US accuses China of wanting to ‘erase memories’ of Tiananmen
The police warned that participating in an “unauthorized meeting” would be punishable by up to five years in prison, a warning that applies in particular to Victoria Park, where the vigil of thousands of people used to take place on June 4. A large part of this park was closed on Friday night when the police invaded the surrounding area.
A former leader of the Hong Kong Alliance, the association organizing the vigils, was surrounded by police officers while walking through the neighborhood with a bouquet of red and white roses in hand, your suitcase has been thoroughly searched, reports the French news agency AFP. According to the same source, a man dressed in black was also recorded holding a chrysanthemum in his hand and later claimed that the police had ordered him not to do anything that would incite people to gather.
People pass by on their way to work, I just walk with a white chrysanthemum,” he said.
In the Causeway Bay shopping district, which borders Victoria Park, a street artist who had carved a potato into the shape of a candle was arrested on Friday by more than a dozen police officers. “EITHER The Government is very afraid of a possible demonstrationsaid Dorothy, a 32-year-old woman living in Hong Kong, adding that the end of the vigils is “a great loss for society.”
Another Hong Kong woman said that lit a candle at home and placed a replica of the ‘Goddess of Democracy’the statue that has become a symbol of the Tiananmen movement, on the windowsill.
Vigils had already been banned in 2020 and 2021 in the name of fighting Covid-19, but last September the Hong Kong Alliance was dissolved and the June 4 Museum dismantled, while those responsible were arrested.
Several Western consulates in Hong Kong have posted Tiananmen-related messages on social media, although, as confirmed by officials from the European Union delegation, Chinese authorities have demanded that they refrain from doing so.
In the twitter, which is blocked in China, US Secretary of State Antony Blinken paid tribute to the “courageous protesters” who “peacefully demanded democracy in Tiananmen Square” 33 years ago. “Despite the removal of monuments and attempts to erase history, we honor their memory by promoting respect for human rights wherever they are threatened,” he wrote.
“The collective memory of June 4 in Hong Kong is systematically erased,” said Taiwanese President Tsai Ing-wen, guaranteeing, however, that “such rude and irrational measures cannot erase the memory of the people“.

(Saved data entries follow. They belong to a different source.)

(* ===== verification/Session.v ===== *)
(** * Persistent ratchet sessions: [crates/ephemera-message/src/session.rs]

    The table [ratchet_sessions] as a map from conversation id (its primary
    key) to row; [SessionManager] loads a ratchet, runs one encryption or
    decryption, and saves it. *)
From S2P Require Import Prelude Types Crypto Ratchet.
Import Ratchet.

Section session.
Context `{Primitives}.

(** One row of [ratchet_sessions]; byte columns are BLOBs of any length. *)
Record row := MkRow {
  r_peer_pubkey : bytes;
  r_root_key : bytes;
  r_send_chain_key : bytes;
  r_recv_chain_key : bytes;
  r_send_ratchet_secret : bytes;
  r_send_ratchet_pubkey : bytes;
  r_recv_ratchet_pubkey : option bytes;
  r_send_count : N;
  r_recv_count : N;
  r_prev_send_count : N;
  r_created_at : Z;
  r_updated_at : Z
}.

Abbreviation db := (gmap string row).

Definition to_array32 (b : bytes) : result MessageError bytes :=
  if negb (Nat.eqb (length b) 32) then
    Err (RatchetError ("expected 32 bytes, got " +:+ pretty (length b)))
  else Ok b.

Definition load_session (d : db) (conversation_id : string) :
    result MessageError (option RatchetState) :=
  match d !! conversation_id with
  | None => Ok None
  | Some r =>
      let? rk := to_array32 (r_root_key r) in
      let? sck := to_array32 (r_send_chain_key r) in
      let? rck := to_array32 (r_recv_chain_key r) in
      let? ss := to_array32 (r_send_ratchet_secret r) in
      let? rpk :=
        match r_recv_ratchet_pubkey r with
        | Some b => let? a := to_array32 b in Ok (Some a)
        | None => Ok None
        end in
      Ok (Some (from_persisted rk sck rck ss rpk (r_send_count r) (r_recv_count r)
                  (r_prev_send_count r)))
  end.

(** The upsert: an existing row keeps its peer key and creation time. *)
Definition save_session (now : Z) (d : db) (conversation_id : string) (peer_pubkey : bytes)
    (state : RatchetState) : db :=
  let fresh := MkRow peer_pubkey (root_key state) (send_chain_key state) (recv_chain_key state)
                 (secret (send_ratchet_key state)) (public (send_ratchet_key state))
                 (recv_ratchet_pubkey state) (send_count state) (recv_count state)
                 (previous_send_count state) now now in
  <[conversation_id :=
      match d !! conversation_id with
      | None => fresh
      | Some old =>
          MkRow (r_peer_pubkey old) (r_root_key fresh) (r_send_chain_key fresh)
            (r_recv_chain_key fresh) (r_send_ratchet_secret fresh) (r_send_ratchet_pubkey fresh)
            (r_recv_ratchet_pubkey fresh) (r_send_count fresh) (r_recv_count fresh)
            (r_prev_send_count fresh) (r_created_at old) now
      end]> d.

It has been 33 years since the world saw brave protesters and bystanders peacefully demand democracy in Tiananmen Square. Despite the removal of monuments and attempts to erase history, we honor their memory by promoting respect for human rights wherever they are threatened.
— Secretary Antony Blinken (@SecBlinken) June 4, 2022
However the The association of the “Mothers of Tiananmen” called, once again this year, for the facts of what happened on the night of June 3 to 4, 1989 to be clarified.The number of deaths caused by the military repression is still unknown and varies between hundreds and thousands of people, according to the source.
The authorities and the official press remained silent one more year after the tragedy that shocked the world and continues, even today, without giving explanations or guaranteeing the relatives – who live under surveillance, especially in the anniversary seasons of the event – the right to remember to the victims.
Chinese government spokesmen never referred to the massacre, except on the 30th anniversary, when then Foreign Ministry spokesman Geng Shuang said that in those days of “political turbulence,” the CCP (Communist Party) had reached a conclusion: “The enormous economic success that the country has achieved shows that the development path chosen was the correct one”.